The World Monetary and Economic Conference took place in London 76 years ago, in June 1933, with 66 countries meeting to put an end to the unfolding monetary disorder and trade wars while trying to draw from the lessons of the Great Depression. When it was over, the negotiators admitted failure.
On April 2 this year, world leaders will head to London again to find a solution to a financial and economic crisis as dire as that of 1929. We cannot let history repeat itself. If collective inaction prevails, we risk a return to the political and economic woes of the 1930s, which paved the way to a devastating world conflict.
Of course, we must respond to both the weakening economy and financial instability in a virtual state of emergency. This is why stimulus packages and financial rescue plans were for the first time adopted concomitantly in Europe, the US and some large Asian countries.
At the G20 finance ministers meeting on March 14, all of our countries did their best and made massive efforts to repair their economic machinery as fast as possible.
The policies chosen are different, but all states favor solutions that seem most appropriate to them. All are daring and realistic regarding the tasks that await us.
Like its partners, France has launched significant stimulus measures, with a plan announced by French President Nicolas Sarkozy last December, as well as public investments and early repayment of government debt. If we also take into account the strengthening of social services and legal policies launched last month, France’s stimulus for this year totals more than 2 percent of its GDP, with committed future outflows equaling those of the US.
Moreover, the impact of automatic stabilizers — which enable the government to mobilize more or less fiscal resources, depending on economic conditions — is more powerful in Western Europe than in most of the Anglo-Saxon countries. Yet the US’ macroeconomic situation seems worse than Europe’s in terms of consumption, banking or employment and housing markets.
But, as both Sarkozy and US President Barack Obama have insisted, we must go further. Economic stimulus will work efficiently only if confidence is restored. And confidence can be restored only if the financial system is fully overhauled.
We obviously need to strike at the root of the problem, which requires us to redefine the basic principles of the system. It would be counterproductive to focus on treating the symptoms, only to realize later that the unprecedented budgets for structural policies are neither economically efficient nor politically acceptable.
At the Washington Summit last November, the EU suggested a basic principle: All markets, all territories and all actors putting the global financial system at risk should be monitored.
This principle, to which all agreed, must be enforced even if it upsets old habits and comfortable incomes. I am especially convinced that we must closely monitor actors in financial markets such as hedge funds. Although hedge funds sometimes account for 50 percent of market transactions, they are not registered or subject to rules on transparency. This is not sustainable.
Fighting for transparency also implies confronting states that refuse to collaborate on financial issues at a global level or to combat money laundering or prevent financial risks. We cannot build a safer system if we do not raise global requirements and if we tolerate non-compliance with the rules. Together with Germany, France intends to draw up a list of uncooperative countries and to design a toolkit of appropriate sanctions.
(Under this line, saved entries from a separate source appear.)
(* ===== verification/PlayerSteps.v ===== *)
(** Every operation of a run preserves the run's invariant: completion, failure
    and its policies, retries, admission, the pump's two loops and the control
    operations. *)

From S2P Require Import Prelude Graph Errors StepTypes Command Sequence Identity Player.
From S2P Require Import PlayerInv PlayerJump.

(** The invariant of a run between two calls of a caller. *)
Definition state_ok {R} (p : Player R) : Prop :=
  match state_ p with
  | PlayState.Idle =>
    failure_ p = None ∧ (∀ i s, status_ p !! i = Some s → s = StepStatus.Pending)
  | PlayState.Playing | PlayState.Paused => failure_ p = None
  | PlayState.Interrupted => frontier_ p = []
  | PlayState.Done => failure_ p = None ∧ frontier_ p = []
  | PlayState.Count => False
  end.

Definition Inv {R} (p : Player R) : Prop := Good (frontier_ p) p ∧ state_ok p.

(** What an operation inside a pump leaves: the run goes on, or was aborted. *)
Record outcome {R} (p p' : Player R) : Prop := {
  oc_good : Good (frontier_ p') p';
  oc_program : same_program p p';
  oc_advances : advances p p';
  oc_last_now : last_now_ p' = last_now_ p;
  oc_phi : ∀ i, (phi_at p' i <= phi_at p i)%nat;
  oc_end : (state_ p' = state_ p ∧ failure_ p' = failure_ p) ∨
    (state_ p' = PlayState.Interrupted ∧ is_Some (failure_ p') ∧ frontier_ p' = [])
}.

Section steps.
Context {R : Type} {RC : CommandRunner R}.
Implicit Types (p q : Player R) (i j : nat) (s : StepStatus) (r : StepRun).

Lemma outcome_moves p p' : Good (frontier_ p') p' → moves p p' → outcome p p'.
Proof. intros HG []. split; try done. by left. Qed.

Lemma outcome_refl p : Good (frontier_ p) p → outcome p p.
Proof. intros HG. by apply outcome_moves, moves_refl. Qed.

Lemma moves_outcome p q q' : moves p q → outcome q q' → outcome p q'.
Proof.
  intros [Hp Ha Hl Hst Hf Hphi] [HG Hp' Ha' Hl' Hphi' He]. split.
  - done.
  - by eapply same_program_trans.
  - by eapply advances_trans.
  - congruence.
  - intros i. specialize (Hphi i). specialize (Hphi' i). lia.
  - destruct He as [[Hs Hf']|?]; [left; split; congruence|by right].
Qed.

Lemma active_state p : active p = true ↔
  state_ p = PlayState.Playing ∨ state_ p = PlayState.Paused.
Proof. unfold active. destruct (state_ p); naive_solver. Qed.

(** An outcome that leaves the run active is a move. *)
Lemma outcome_active p q : outcome p q → active q = true → moves p q.
Proof.
  intros [HG Hp Ha Hl Hphi He] Hact%active_state.
  destruct He as [[Hs Hf]|(Hs & _ & _)]; [by split|]. rewrite Hs in Hact. by destruct Hact.
Qed.

(** ** Completion *)

(** Step [i] runs: what the pump knows when it looks at it. *)
Lemma running_step p i : Core p → status_ p !! i = Some StepStatus.Running →
  ∃ st r, steps_of p !! i = Some st ∧ runs_ p !! i = Some r ∧ id st = positional i ∧
    index_of (positional i) = i ∧ find (program_ p) (positional i) = Some st ∧
    run_entered r = true ∧ run_exited r = false ∧ (run_retries r <= 1)%nat.
Proof.
  intros Hc Hs. pose proof (core_status_lt _ _ _ Hc Hs) as Hi.
  destruct (core_lookup p i Hc Hi) as (st & s & r & Hst & Hs' & Hr & Hid & Hix & Hf).
  pose proof (core_step p Hc i _ r Hs Hr) as [Hret [He Hx]].
  exists st, r. done.
Qed.

(** [status_[i] = s; last_finish_ = ...; drop_from_frontier( i )] for a step whose
    record is closed. *)
Lemma settle_good p q i now s' r' :
  Good (frontier_ p) p → status_ p !! i = Some StepStatus.Running →
  (∃ r, touches i p q StepStatus.Running StepStatus.Running r r') →
  frontier_ q = frontier_ p →
  terminal_status s' = true → step_ok s' r' → index_of (positional i) = i →
  let q' := drop_from_frontier (positional i)
    (set_last_finish now (set_status (positional i) s' q)) in
  Good (frontier_ q') q' ∧ moves p q' ∧ status_ q' !! i = Some s' ∧
  entry_order_ q' = entry_order_ p ∧ history_ q' = history_ q.
Proof.
  intros HG Hs [r T] Hf Ht Hok Hix q'.
  assert (touches i p q' StepStatus.Running s' r r') as T'.
  { eapply touches_trans; [exact T|]. eapply touches_trans.
    - apply touches_status; [done|apply T..].
    - set (q1 := set_status _ _ q).
      assert (status_ q1 !! i = Some s') as Hs1.
      { cbn. rewrite Hix. apply list_lookup_insert_eq. eapply lookup_lt_Some, T. }
      assert (runs_ q1 !! i = Some r') as Hr1 by apply T.
      eapply touches_trans; [by apply touches_last_finish|].
      unfold q', drop_from_frontier. by apply touches_frontier. }
  assert (frontier_ q' = erase_first (positional i) (frontier_ p)) as HF' by (cbn; by rewrite Hf).
  destruct (touch_retire i p q' _ s' r r' (frontier_ p) HG T' Ht Hok) as [HG' _]; [done..|].
  split; [by rewrite HF'|]. split; [|split; [apply T'|split; [apply T'|done]]].
  eapply touch_moves; [exact T'|done|]. destruct s'; cbn; (done || lia).
Qed.

Lemma succeed_good p i now :
  Good (frontier_ p) p → status_ p !! i = Some StepStatus.Running →
  Good (frontier_ (succeed (positional i) now p)) (succeed (positional i) now p) ∧
  moves p (succeed (positional i) now p) ∧
  status_ (succeed (positional i) now p) !! i = Some StepStatus.Succeeded ∧
  entry_order_ (succeed (positional i) now p) = entry_order_ p.
Proof.
  intros HG Hs. pose proof HG as (Hc & _ & _).
  destruct (running_step p i Hc Hs) as (st & r & Hst & Hr & Hid & Hix & Hf & He & Hx & Hret).
  unfold succeed. rewrite Hf, Hix.
  set (f := λ r : StepRun, run_set_finished_at now (run_set_duration now r)).
  set (p1 := modify_run i f p).
  assert (touches i p p1 StepStatus.Running StepStatus.Running r (f r)) as T1 by by apply touches_modify.
  assert (run_at p1 i = f r) as Hrun by (unfold run_at; by rewrite (to_run _ _ _ _ _ _ _ T1)).
  rewrite Hrun. change (run_entered (f r)) with (run_entered r).
  change (run_exited (f r)) with (run_exited r). rewrite He, Hx. cbn [negb andb].
  assert (run_open (f r) = true) as Ho by (unfold run_open; cbn; by rewrite He, Hx).
  set (p2 := modify_run i (run_set_exited true) (call_exit p1 st now).2).
  assert (touches i p1 p2 StepStatus.Running StepStatus.Running (f r) (run_set_exited true (f r)))
    as T2 by (apply touches_exit; [apply T1..|done|done]).
  assert (frontier_ p2 = frontier_ p) as HF2.
  { unfold p2, call_exit. by destruct (runner_exit _ _ _). }
  destruct (settle_good p p2 i (Z.max (last_finish_ (set_status (positional i) StepStatus.Succeeded p2)) now)
    StepStatus.Succeeded (run_set_exited true (f r)) HG Hs) as (HG3 & Hm3 & Hs3 & He3 & _).
  { eexists. by eapply touches_trans. } { done. } { done. } { by split. } { done. }
  destruct (admit_successors_good _ (positional i) HG3) as (HG4 & Hm4 & _ & He4).
  split_and!; [done|by eapply moves_trans| |by rewrite He4].
  apply (mv_advances _ _ Hm4); [exact Hs3|done].
Qed.

(** ** Abort *)

Lemma good_set_state F x p : Good F p → Good F (set_play_state x p).
Proof. intros ([] & ? & ?). split_and!; [by split|done|done]. Qed.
New auditing standards must reflect an overhauled financial architecture that focuses on transparency. The aim of such standards must be to attenuate the impact of financial failure, not amplify it, as has occurred in the crisis.
Indeed, the rating agencies, whose malfunctions contributed to the crisis, must be regulated. We demand an easy policy: stricter rules (especially when fighting conflicts of interest), a specific rating scale for complex products and regular publication of their returns. Europe followed this path when preparing, under the recent French presidency, a European regulation that will soon be adopted. We expect all of our partners to do the same.
Responsibility must be put back at the heart of a system that has sunk into excess. The methods used to pay market operators reflected our collective mistakes. We yielded to short-term incentives, and everything seemed to conspire to push us to accepting excessive risks. We must revise compensation schemes and delay bonus payments until the long-term profitability of a firm’s investments is known.
Finally, we must express our solidarity for emerging and poor countries. Weakened by this crisis, they are the first to suffer from the cuts in financial flows.
The international financial institutions must support them massively, and also have the resources needed to foresee global unbalances and prevent crises, rather than respond only when events become urgent.
France and its European partners, Germany in particular, with which we worked in tight collaboration, will suggest all these points to the G20. Indeed, just as a national fiscal stimulus is less efficient than a coordinated effort, strengthening financial regulations without combating the laxity that prevails elsewhere makes no sense in a globalized world.
We should not delude ourselves — we cannot solve all the problems of this crisis in the coming days. We must, however, reach several objectives and give clear signs of a true collective ambition. History has shown how risky it is to miss some opportunities. On April 2, France and Europe will be present.
Christine Lagarde is the French minister of finance.